Mol Cell Biol. 2012 Sep;32(18):3663-80. doi: 10.1128/MCB.00406-12. Epub 2012 Jul 9.
RAD51 is important for restarting stalled replication forks and for repairing DNA double-strand breaks (DSBs) through a pathway called homology-directed repair (HDR). However, analysis of the consequences of specific RAD51 mutants has been difficult since they are toxic. Here we report on the dominant effects of two human RAD51 mutants defective for ATP binding (K133A) or ATP hydrolysis (K133R) expressed in mouse embryonic stem (ES) cells that also expressed normal mouse RAD51 from the other chromosome. These cells were defective for restarting stalled replication forks and repairing breaks. They were also hypersensitive to camptothecin, a genotoxin that generates breaks specifically at the replication fork. In addition, these cells exhibited a wide range of structural chromosomal changes that included multiple breakpoints within the same chromosome. Thus, ATP binding and hydrolysis are essential for chromosomal maintenance. Fusion of RAD51 to a fluorescent tag (enhanced green fluorescent protein [eGFP]) allowed visualization of these proteins at sites of replication and repair. We found very low levels of mutant protein present at these sites compared to normal protein, suggesting that low levels of mutant protein were sufficient for disruption of RAD51 activity and generation of chromosomal rearrangements.

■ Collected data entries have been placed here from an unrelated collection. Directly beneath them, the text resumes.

Lemma same_but_cells_refresh (s1 s2 : SP) :
  wf N s1 -> same_but_cells s1 s2 ->
  same_but_cells (refresh s1) (refresh s2).
Proof.
  intros Hwf Hs.
  pose proof (same_but_cells_wf s1 s2 Hwf Hs) as Hwf2.
  destruct (same_but_cells_fields s1 s2 Hs) as (Ec & Ei & En & _).
  unfold refresh. rewrite <- En.
  destruct (needRecalcMinMax_ s1); [|exact Hs].
  unfold recalculateMinMax. rewrite <- Ec.
  destruct Hs as (E1 & E2 & E3 & El & Er).
  destruct (Z.eqb_spec (count_ s1) 0) as [E0|E0].
  - unfold same_but_cells, scalars, rate_state, config_state, resident in *.
    cbn. injection E1 as ? ? ? ? ? ? ? ?.
    repeat split; try assumption; congruence.
  - assert (Escan : scan (buffer_ s1) (count_ s1)
                    = scan (buffer_ s2) (count_ s1)).
    { destruct Hwf as (H1 & Hc & _), Hwf2 as (H2 & _).
      apply scan_resident; try lia.
      unfold resident in Er. now rewrite <- Ec in Er. }
    rewrite Escan.
    unfold same_but_cells, scalars, rate_state, config_state, resident in *.
    cbn. injection E1 as ? ? ? ? ? ? ? ?.
    repeat split; try assumption; congruence.
Qed.

Lemma same_but_cells_step (s1 s2 : SP) (o : Op T) :
  wf N s1 -> same_but_cells s1 s2 ->
  same_but_cells (step N s1 o) (step N s2 o).
Proof.
  intros Hwf Hs.
  destruct o; cbn [step getMin getMax getRange snd];
    try (now apply same_but_cells_refresh).
  - now apply same_but_cells_add.
  - destruct Hs as (E1 & E2 & E3 & El & Er).
    unfold same_but_cells, scalars, rate_state, config_state, resident in *.
    cbn. injection E3 as ? ? ? ? ?. repeat split; congruence.
  - destruct Hs as (E1 & E2 & E3 & El & Er).
    unfold same_but_cells, scalars, rate_state, config_state, resident in *.
    cbn. injection E2 as ? ? ? ? ? ?. repeat split; congruence.
  - destruct Hs as (E1 & E2 & E3 & El & Er).
    unfold same_but_cells, scalars, rate_state, config_state, resident in *.
    cbn. injection E3 as ? ? ? ? ?. repeat split; congruence.
  - destruct Hs as (E1 & E2 & E3 & El & Er).
    unfold same_but_cells, scalars, rate_state, config_state, resident in *.
    cbn. injection E3 as ? ? ? ? ?. repeat split; congruence.
  - destruct Hs as (E1 & E2 & E3 & El & Er).
    unfold same_but_cells, scalars, rate_state, config_state, resident in *.
    cbn. injection E3 as ? ? ? ? ?. repeat split; congruence.
  - destruct Hs as (E1 & E2 & E3 & El & Er).
    unfold same_but_cells, scalars, rate_state, config_state, resident in *.
    cbn. injection E3 as ? ? ? ? ?. repeat split; congruence.
  - destruct Hs as (E1 & E2 & E3 & El & Er).
    unfold same_but_cells, scalars, rate_state, config_state, resident in *.
    cbn. injection E3 as ? ? ? ? ?. repeat split; congruence.
Qed.

Lemma same_but_cells_run (ops : list (Op T)) (s1 s2 : SP) :
  wf N s1 -> same_but_cells s1 s2 ->
  same_but_cells (run N ops s1) (run N ops s2).
Proof.
  revert s1 s2. induction ops as [|o ops IH]; intros s1 s2 Hwf Hs; [exact Hs|].
  cbn. apply IH; [now apply wf_step|now apply same_but_cells_step].
Qed.

Lemma same_but_cells_observe (q : Query T) (s1 s2 : SP) :
  wf N s1 -> same_but_cells s1 s2 -> is_buffer_query q = false ->
  observe N q s1 = observe N q s2.
Proof.
  intros Hwf Hs Hq.
  pose proof (same_but_cells_refresh s1 s2 Hwf Hs) as Hr.
  destruct (same_but_cells_fields _ _ Hr) as (_ & _ & _ & Emn & Emx).
  destruct Hs as (E1 & E2 & E3 & El & Er).
  unfold scalars, rate_state, config_state in *.
  injection E1 as Ec Ei Es Eq Emin Emax En Ee.
  injection E2 as Ed Edf Eint Eli Elv Elt.
  destruct q; try discriminate;
    unfold observe, getMin, getMax, getRange, getCount, getSum,
      getCoefficientOfVariation, getStdDev, getVariance, getSma, getMean,
      getEma, getDerivative, getDerivativeFiltered, getIntegral, isOutlier,
      isStable, isFull, isEmpty, getLastValue, getLastTime, getBufferSize,
      getStdDev, getVariance, getMean;
    cbn [fst];
    rewrite ?Emn, ?Emx;
    rewrite <- ?Ec, <- ?Ei, <- ?Es, <- ?Eq, <- ?Ee, <- ?Ed, <- ?Edf,
      <- ?Eint, <- ?Elv, <- ?Elt;
    reflexivity.
Qed.

(** X11.  The constructor leaves the array uninitialised, and that is
    harmless: two objects constructed in storage that differs only in the
    array answer every query but [getBuffer()] alike after every sequence
    of calls.  A cell is read only after a sample was written to it. *)
Theorem uninitialised_cells_never_read (mem1 mem2 : SP) (ops : list (Op T))
  (q : Query T) :
  length (buffer_ mem1) = Z.to_nat N -> length (buffer_ mem2) = Z.to_nat N ->
  derivativePeriodMs_ mem1 = derivativePeriodMs_ mem2 ->
  useEmaFilteredValueForDerivation_ mem1
  = useEmaFilteredValueForDerivation_ mem2 ->
  is_buffer_query q = false ->
  observe N q (run N ops (SignalProcessor_ctor mem1))
  = observe N q (run N ops (SignalProcessor_ctor mem2)).
Proof.
  intros H1 H2 Ep Ef Hq.
  pose proof (wf_ctor N N_range mem1 H1) as Hwf.
  assert (Hs : same_but_cells (SignalProcessor_ctor mem1)
                              (SignalProcessor_ctor mem2)).
  { unfold same_but_cells, scalars, rate_state, config_state, resident.
    cbn. rewrite Ep, Ef, H1, H2. repeat split. }
  apply same_but_cells_observe; [now apply wf_run| |exact Hq].
  now apply same_but_cells_run.
Qed.
Lemma filter_other_in (event e : Z) (l : list Z) :
  In e (List.filter (fun e => negb (e =? event)) l) <-> In e l /\ e <> event.
Proof.
  rewrite filter_In. split; intros [H1 H2]; split; try exact H1.
  - intros ->. rewrite Z.eqb_refl in H2. discriminate.
  - apply negb_true_iff. apply Z.eqb_neq. exact H2.
Qed.

Lemma unregister_consistent (c : Creature) (name : string) :
  consistent c -> consistent (snd (unregister c name)).
Proof.
  intros (Hbit & Hnd & Hr). unfold unregisterCreatureEvent.
  destruct (getEventByName name) as [event|]; [|split; [|split]; assumption].
  pose proof (getEventType_range event) as Ht.
  destruct (hasEventRegistered (scriptEventsBitField c) (getEventType event))
    eqn:Hreg; simpl; [|split; [|split]; assumption].
  rewrite unregister_fold. simpl.
  set (others :=
         existsb (fun e => negb (e =? event)
                           && (getEventType e =? getEventType event))
           (eventsList c)).
  assert (Hothers : others = true
            <-> exists e, In e (eventsList c) /\ e <> event
                          /\ getEventType e = getEventType event).
  { unfold others. rewrite existsb_exists. split.
    - intros (e & Hin & H). apply andb_prop in H. destruct H as [H1 H2].
      exists e. split; [exact Hin|]. split.
      + intros ->. rewrite Z.eqb_refl in H1. discriminate.
      + apply Z.eqb_eq. exact H2.
    - intros (e & Hin & Hne & He). exists e. split; [exact Hin|].
      apply andb_true_intro. split.
      + apply negb_true_iff, Z.eqb_neq. exact Hne.
      + apply Z.eqb_eq. exact He. }
  split; [|split].
  - intros type Hty. simpl.
    assert (Hiff : (exists e, In e (List.filter (fun e => negb (e =? event))
                                       (eventsList c))
                              /\ getEventType e = type)
                   <-> exists e, In e (eventsList c) /\ e <> event
                                 /\ getEventType e = type).
    { split; intros (e & Hin & He); exists e.
      - apply filter_other_in in Hin. tauto.
      - split; [apply filter_other_in|]; tauto. }
    rewrite Hiff. destruct others eqn:Ho; simpl.
    + rewrite (Hbit type Hty). split.
      * intros (e & Hin & He).
        destruct (Z.eq_dec e event) as [->|Hne].
        -- destruct (proj1 Hothers eq_refl) as (e' & Hin' & Hne' & He').
           exists e'. split; [exact Hin'|]. split; [exact Hne'|congruence].
        -- exists e. tauto.
      * intros (e & Hin & _ & He). exists e. tauto.
    + rewrite hasEventRegistered_bit, testbit_clear_type by lia.
      rewrite <- hasEventRegistered_bit. split.
      * intros H. apply andb_prop in H. destruct H as [H1 H2].
        apply negb_true_iff, Z.eqb_neq in H2.
        apply (Hbit type Hty) in H1. destruct H1 as (e & Hin & He).
        exists e. split; [exact Hin|]. split; [|exact He]. congruence.
      * intros (e & Hin & Hne & He). apply andb_true_intro. split.
        -- apply (Hbit type Hty). exists e. tauto.
        -- apply negb_true_iff, Z.eqb_neq. intros ->.
           assert (Hf : false = true); [|discriminate].
           apply Hothers. exists e. tauto.
  - simpl. apply List.NoDup_filter. exact Hnd.
  - simpl. destruct others; [exact Hr|apply wrap_uint32_range].
Qed.

(** X27. Registering and unregistering script events keep the bit
    field and the list in step: when the bit of a type is set exactly if
    an event of that type is registered, no event is registered twice and
    the field is a uint32_t, the same holds after registerCreatureEvent
    and after unregisterCreatureEvent.  ([hasEventRegistered], which is
    not among the sources, is taken to test the bit of the type.) *)
Theorem script_events_consistent (c : Creature) (name : string) :
  consistent c ->
  consistent (snd (register c name))
  /\ consistent (snd (unregister c name)).
Proof.
  intros Hc. split; [apply register_consistent|apply unregister_consistent];
    exact Hc.
Qed.

Variable isLoaded : Z -> bool.
(** * yt-dlp-mcp: the video download workflow

    A shallow embedding of [downloadVideo] (src/modules/video.ts) and of the
    helpers it calls ([validateUrl], [isYouTubeUrl], [_spawnPromise] of
    modules/utils), followed by the properties of the workflow.

    The workflow is sequential code over a file system and two child
    processes.  It is embedded as a state-and-exception monad over a store
    holding the directories, the number of processes spawned so far and the
    trace of the effects performed.  The platform's builtins ([new URL],
    [path.join], [JSON.parse], [String] on numbers) and the behaviour of the
    child processes are parameters of the development. *)

From stdpp Require Import base option list strings pretty gmap.

Local Open Scope Z_scope.

(** * JavaScript strings and arrays *)

Module Js.

(** [s.includes(sub)] *)
Fixpoint includes (s sub : string) : bool :=
  String.prefix sub s ||
  match s with
  | String _ s' => includes s' sub
  | EmptyString => false
  end.

(** [s.endsWith(suf)] *)
Fixpoint endsWith (s suf : string) : bool :=
  String.eqb s suf ||
  match s with
  | String _ s' => endsWith s' suf
  | EmptyString => false
  end.

(** [arr.join(sep)] on an array of strings *)
Definition join (sep : string) (arr : list string) : string :=
  String.concat sep arr.

(** [arr.splice(start, deleteCount, ...items)] for a non-negative [start];
    a [start] beyond the end is clamped to the length. *)
Definition splice {A} (arr : list A) (start deleteCount : nat)
    (items : list A) : list A :=
  let start := Nat.min start (length arr) in
  take start arr ++ items ++ drop (start + deleteCount) arr.

(** [arr.push(...items)] *)
Definition push {A} (arr : list A) (items : list A) : list A :=
  arr ++ items.

(** Truthiness of an optional string parameter: [undefined] and the empty
    string are falsy. *)
Definition truthy (x : option string) : bool :=
  match x with
  | Some s => negb (String.eqb s "")
  | None => false
  end.

(** The string held by an optional parameter that passed a truthiness
    test. *)
Definition val (x : option string) : string := default "" x.

(** A [switch] over string cases with [break] after each and a
    [default]. *)
Fixpoint switch {A} (x : string) (cases : list (string * A)) (dflt : A) : A :=
  match cases with
  | [] => dflt
  | (k, v) :: cases' => if String.eqb x k then v else switch x cases' dflt
  end.

(** The line feed of ["\n"]. *)
Definition nl : string := String (Ascii.ascii_of_nat 10) EmptyString.

End Js.

Import Js.

(** * The data model *)

(** The part of a parsed [URL] object the program reads. *)
Record URL := { hostname : string }.

(** [Config] of config.d.ts; the workflow reads [file.downloadsDir]. *)
Record FileConfig := {
  maxFilenameLength : Z;
  downloadsDir : string;
  tempDirPrefix : string
}.

Record Config := { file : FileConfig }.

(** The file system as the workflow sees it: each directory that exists,
    with the names of its entries.  Nesting of directories is not tracked. *)
Abbreviation FS := (gmap string (list string)).

(** ** Child processes *)

(** What [_spawnPromise] resolves to. *)
Record SpawnOutput := { stdout : string; stderr : string }.

(** A child process that ran to its [close] event: the exit code ([None]
    for [null], a process ended by a signal), what it wrote on its two
    streams, and the file system it leaves behind. *)
Record ProcResult := {
  code : option Z;
  output : SpawnOutput;
  fs_after : FS
}.

(** [`${code}`] *)
Definition show_code (c : option Z) : string :=
  match c with
  | Some z => pretty z
  | None => "null"
  end.

(** ** Video metadata *)

(** The metadata document of [yt-dlp --print-json], as far as the workflow
    reads it: [title] and [chapters], each chapter with [title],
    [start_time] and [end_time].  [chapters] is [None] when the field is
    absent or [null]. *)
Record Chapter (number : Type) := {
  title : string;
  start_time : number;
  end_time : number
}.
Arguments title {number} _.
Arguments start_time {number} _.
Arguments end_time {number} _.

Record VideoInfo (number : Type) := {
  video_title : string;
  chapters : option (list (Chapter number))
}.
Arguments video_title {number} _.
Arguments chapters {number} _.

(** ** The platform and the world

    What the program takes from its runtime, and what the child processes
    do, are parameters. *)

Class Platform := {
  (** JavaScript numbers and [String(x)] on them *)
  number : Type;
  String_of : number -> string;
  (** [new URL(url)]: [None] when the constructor throws *)
  URL_new : string -> option URL;
  (** [path.join(a, b)] *)
  path_join : string -> string -> string;
  (** [JSON.parse(text)] read as a metadata document: [None] when parsing
      or reading the document throws *)
  JSON_parse : string -> option (VideoInfo number)
}.

(** The world outside: the [n]-th child process of the run, spawned as
    [command args] in [cwd] on the file system [fs]. *)
Class World := {
  child_process :
    nat -> string -> list string -> option string -> FS -> ProcResult
}.

(** * Format selection and the downloader's arguments *)

Section Format.

Context {platform : Platform}.

Definition validateUrl (url : string) : bool :=
  match URL_new url with
  | Some _ => true
  | None => false
  end.

Definition isYouTubeUrl (url : string) : bool :=
  match URL_new url with
  | Some parsedUrl =>
      includes (hostname parsedUrl) "youtube.com" ||
      includes (hostname parsedUrl) "youtu.be"
  | None => false
  end.

(** Lines 54-86 of [downloadVideo]: the value of [format]. *)
Definition selectFormat (url resolution : string) : string :=
  if isYouTubeUrl url then
    switch resolution
      [ ("480p", "bestvideo[height<=480]+bestaudio/best[height<=480]/best");
        ("720p", "bestvideo[height<=720]+bestaudio/best[height<=720]/best");
        ("1080p", "bestvideo[height<=1080]+bestaudio/best[height<=1080]/best");
        ("best", "bestvideo+bestaudio/best") ]
      "bestvideo[height<=720]+bestaudio/best[height<=720]/best"
  else
    switch resolution
      [ ("480p", "worst[height>=480]/best[height<=480]/worst");
        ("best", "bestvideo+bestaudio/best") ]
      "bestvideo[height>=720]+bestaudio/best[height>=720]/best".

End Format.

(** The six expressions [format] can hold. *)
Definition formats : list string :=
  [ "bestvideo[height<=480]+bestaudio/best[height<=480]/best";
    "bestvideo[height<=720]+bestaudio/best[height<=720]/best";
    "bestvideo[height<=1080]+bestaudio/best[height<=1080]/best";
    "bestvideo+bestaudio/best";
    "worst[height>=480]/best[height<=480]/worst";
    "bestvideo[height>=720]+bestaudio/best[height>=720]/best" ].

(** Lines 88-106 of [downloadVideo]: the value of [downloadArgs] when the
    downloader is spawned. *)
Definition buildDownloadArgs (url format : string)
    (startTime endTime chapter : option string) : list string :=
  let downloadArgs := ["--progress"; "--newline"; "--no-mtime"; url] in
  let downloadArgs :=
    if negb (truthy startTime || truthy endTime || truthy chapter)
    then splice downloadArgs 4 0 ["-f"; format]
    else downloadArgs in
  if truthy startTime || truthy endTime then
    let sectionArgs := [] in
    let sectionArgs :=
      if truthy startTime then push sectionArgs ["-ss"; val startTime]
      else sectionArgs in
    let sectionArgs :=
      if truthy endTime then push sectionArgs ["-to"; val endTime]
      else sectionArgs in
    push downloadArgs
      ["--postprocessor-args"; "ffmpeg_downloader: " +:+ join " " sectionArgs]
  else downloadArgs.

(** * Effects: a store, exceptions and the trace of what was done *)

(** A thrown JavaScript error.  [SystemError] is the error of a failed [fs]
    call, with its code ([ENOENT]) and the path. *)
Inductive exn :=
  | Error (message : string)
  | SyntaxError (message : string)
  | SystemError (code path : string).

(** [error.message] *)
Definition message (e : exn) : string :=
  match e with
  | Error m => m
  | SyntaxError m => m
  | SystemError code path => code +:+ ": " +:+ path
  end.

(** The effects the workflow performs, in the order it performs them. *)
Inductive Event :=
  | Mkdir (path : string)
  | Spawn (command : string) (args : list string) (cwd : option string)
  | ConsoleError (data : list string)
  | ConsoleWarn (data : list string)
  | Rename (oldPath newPath : string)
  | Rm (path : string).

Record Store := {
  fs : FS;
  spawned : nat;
  trace : list Event
}.

Inductive Outcome (A : Type) :=
  | Return (a : A)
  | Throw (e : exn).
Arguments Return {A} a.
Arguments Throw {A} e.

RAD51 对于重新启动停滞的复制叉以及通过同源定向修复(HDR)途径修复 DNA 双链断裂(DSBs)非常重要。然而,由于 RAD51 突变体具有毒性,因此对其特定突变体的后果进行分析一直很困难。在这里,我们报告了在表达正常小鼠 RAD51 的另一条染色体的情况下,两种人 RAD51 突变体(ATP 结合缺陷的 K133A 或 ATP 水解缺陷的 K133R)在小鼠胚胎干细胞(ES 细胞)中的显性效应。这些细胞无法重新启动停滞的复制叉,也无法修复断裂。它们对喜树碱(一种在复制叉处产生断裂的遗传毒素)也非常敏感。此外,这些细胞表现出广泛的结构染色体变化,包括同一染色体内的多个断裂点。因此,ATP 结合和水解对于染色体维持是必不可少的。RAD51 与荧光标签(增强型绿色荧光蛋白[eGFP])融合,使我们能够在复制和修复部位可视化这些蛋白质。与正常蛋白相比,我们发现这些部位的突变蛋白水平非常低,这表明低水平的突变蛋白足以破坏 RAD51 活性并产生染色体重排。